= Fuyo Group =

Japanese keiretsu

Fuyo Group (芙蓉グループ, Fuyō Gurūpu) is a Japanese keiretsu descended from the Yasuda zaibatsu, Asano zaibatsu and Okura zaibatsu. They were a major business grouping in Japan up to World War II. In 1948, Yasuda was dismantled, with its key financial arm Yasuda Bank becoming Fuji Bank.

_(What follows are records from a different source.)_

(** *** local_netrc *)

Lemma contains_unfold (needle hay : string) :
  contains needle hay
  = String.prefix needle hay ||
    match hay with
    | String _ hay' => contains needle hay'
    | EmptyString => false
    end.
Proof. by destruct hay. Qed.

Lemma contains_infix (needle pre post : string) :
  contains needle (pre +:+ needle +:+ post) = true.
Proof.
  induction pre as [|c pre IH].
  - change ("" +:+ needle +:+ post) with (needle +:+ post).
    rewrite contains_unfold, FixturesSpec.prefix_app. done.
  - rewrite FixturesSpec.string_app_cons, contains_unfold, IH.
    apply orb_true_r.
Qed.

(** X14: the patched expansion looks for [netrc] anywhere in the path,
    not for a file name: every path with [netrc] somewhere in it, in
    whatever directory and with whatever around it, expands to one and
    the same file, and the original expansion is not consulted. *)
Theorem expand_matches_any_mention L (orig : expander) (d : list string)
    (pre post : string) :
  call_expanduser L (Sandboxed orig) d (pre +:+ "netrc" +:+ post)
  = realpath d "netrc".
Proof. simpl. by rewrite contains_infix. Qed.

Example expand_internetrc :
  os_path_expanduser lib0 (local_netrc_setup ["tmp"; "tmpA"] st_dev).1
    "~other/internetrc.txt"
  = "/tmp/tmpA/netrc".
Proof. vm_compute. reflexivity. Qed.

(** X15: the file that [local_netrc] creates in its sandbox is
    [.netrc]; the path that the patched expansion returns there is
    [netrc], a different one, for every path with the marker. *)
Theorem expansion_is_not_the_created_file L (orig : expander) (d : list string)
    (path : string) :
  contains "netrc" path = true ->
  call_expanduser L (Sandboxed orig) d path <> netrc_file_created d.
Proof.
  intros Hm. simpl. rewrite Hm. unfold realpath, netrc_file_created.
  rewrite !FixturesSpec.path_of_app. intros H.
  apply (inj (String.app (path_of d))) in H. vm_compute in H. discriminate.
Qed.

Lemma expansion_is_not_the_created_file_witness :
  os_path_expanduser lib0 (local_netrc_setup ["tmp"; "tmpA"] st_dev).1 "~/.netrc"
  <> netrc_file_created ["tmp"; "tmpA"].
Proof.
  apply (expansion_is_not_the_created_file lib0 Original ["tmp"; "tmpA"] "~/.netrc").
  reflexivity.
Defined.

(** *** mocked_module *)

Lemma mock_all_app (a b : list string) (st : util) :
  mock_all (a ++ b) st = mock_all b (mock_all a st).
Proof. revert st. induction a as [|x a IH]; intros st; simpl; [done | apply IH]. Qed.

Lemma mock_all_other (names : list string) (st : util) (n : string) :
  n ∉ names ->
  call_get_module (get_module (mock_all names st)) n
  = call_get_module (get_module st) n.
Proof.
  revert st. induction names as [|x names IH]; intros st Hn; simpl; [done|].
  apply not_elem_of_cons in Hn as [Hne Hn]. rewrite (IH _ Hn). simpl.
  by rewrite decide_False.
Qed.

Lemma mock_all_count (names : list string) (st : util) :
  mocks_made (mock_all names st) = (mocks_made st + length names)%nat.
Proof.
  revert st. induction names as [|x names IH]; intros st; simpl; [lia|].
  rewrite IH. simpl. lia.
Qed.

(** X16: after [mock_get_module] has been called for a series of
    names, [get_module] answers a name that was not mocked as before,
    and a mocked name with the mock made by the last call for it; each
    call makes a mock of its own. *)
Theorem mocked_module_latest_wins (st : util) :
  (forall names n, n ∉ names ->
     call_get_module (get_module (mock_all names st)) n
     = call_get_module (get_module st) n) /\
  (forall pre m post, m ∉ post ->
     call_get_module (get_module (mock_all (pre ++ m :: post) st)) m
     = MagicMock (mocks_made st + length pre)) /\
  (forall pre m,
     (mock_get_module m (mock_all pre st)).2
     = ok (MagicMock (mocks_made st + length pre))).
Proof.
  split_and!.
  - intros names n. apply mock_all_other.
  - intros pre m post Hm. rewrite mock_all_app. simpl.
    rewrite (mock_all_other post _ m Hm). simpl.
    rewrite decide_True by done. by rewrite mock_all_count.
  - intros pre m. unfold mock_get_module. simpl. by rewrite mock_all_count.
Qed.

Lemma mocked_module_latest_wins_witness :
  let st0 := {| get_module := LibraryGetModule; mocks_made := 0 |} in
  call_get_module (get_module (mock_all ["torch"; "keras"; "torch"] st0)) "torch"
  = MagicMock 2 /\
  call_get_module (get_module (mock_all ["torch"; "keras"; "torch"] st0)) "numpy"
  = FromLibrary "numpy".
Proof.
  intros st0. destruct (mocked_module_latest_wins st0) as (Hother & Hlast & _).
  split.
  - apply (Hlast ["torch"; "keras"] "torch" []). apply not_elem_of_nil.
  - rewrite Hother; [reflexivity|]. intros H.
    repeat (apply elem_of_cons in H as [H|H]; [discriminate|]).
    by apply elem_of_nil in H.
Defined.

The modern Fuyo Group was first developed in the early 1960s around Marubeni and Fuji Bank, paralleling the development of the DKB Group and Sanwa Group. Fuji Bank orchestrated the merger of Marubeni with Takashimaya in 1955 in order to create a strong trading company partner for Fuji's customers. Group presidents began meeting regularly in 1964. Unlike the keiretsu that developed from the Mitsubishi, Mitsui and Sumitomo zaibatsu remnants, the Fuyo Group was intended to be open to other businesses as well as legacy zaibatsu businesses.

Fuji Bank merged with Dai-Ichi Kangyo Bank and Industrial Bank of Japan in 2000 to form Mizuho Financial Group. Following the merger, the Fuyo Group became centered on Marubeni, Meiji Yasuda Life Insurance and Yasuda Fire & Marine Insurance (now Sompo Japan).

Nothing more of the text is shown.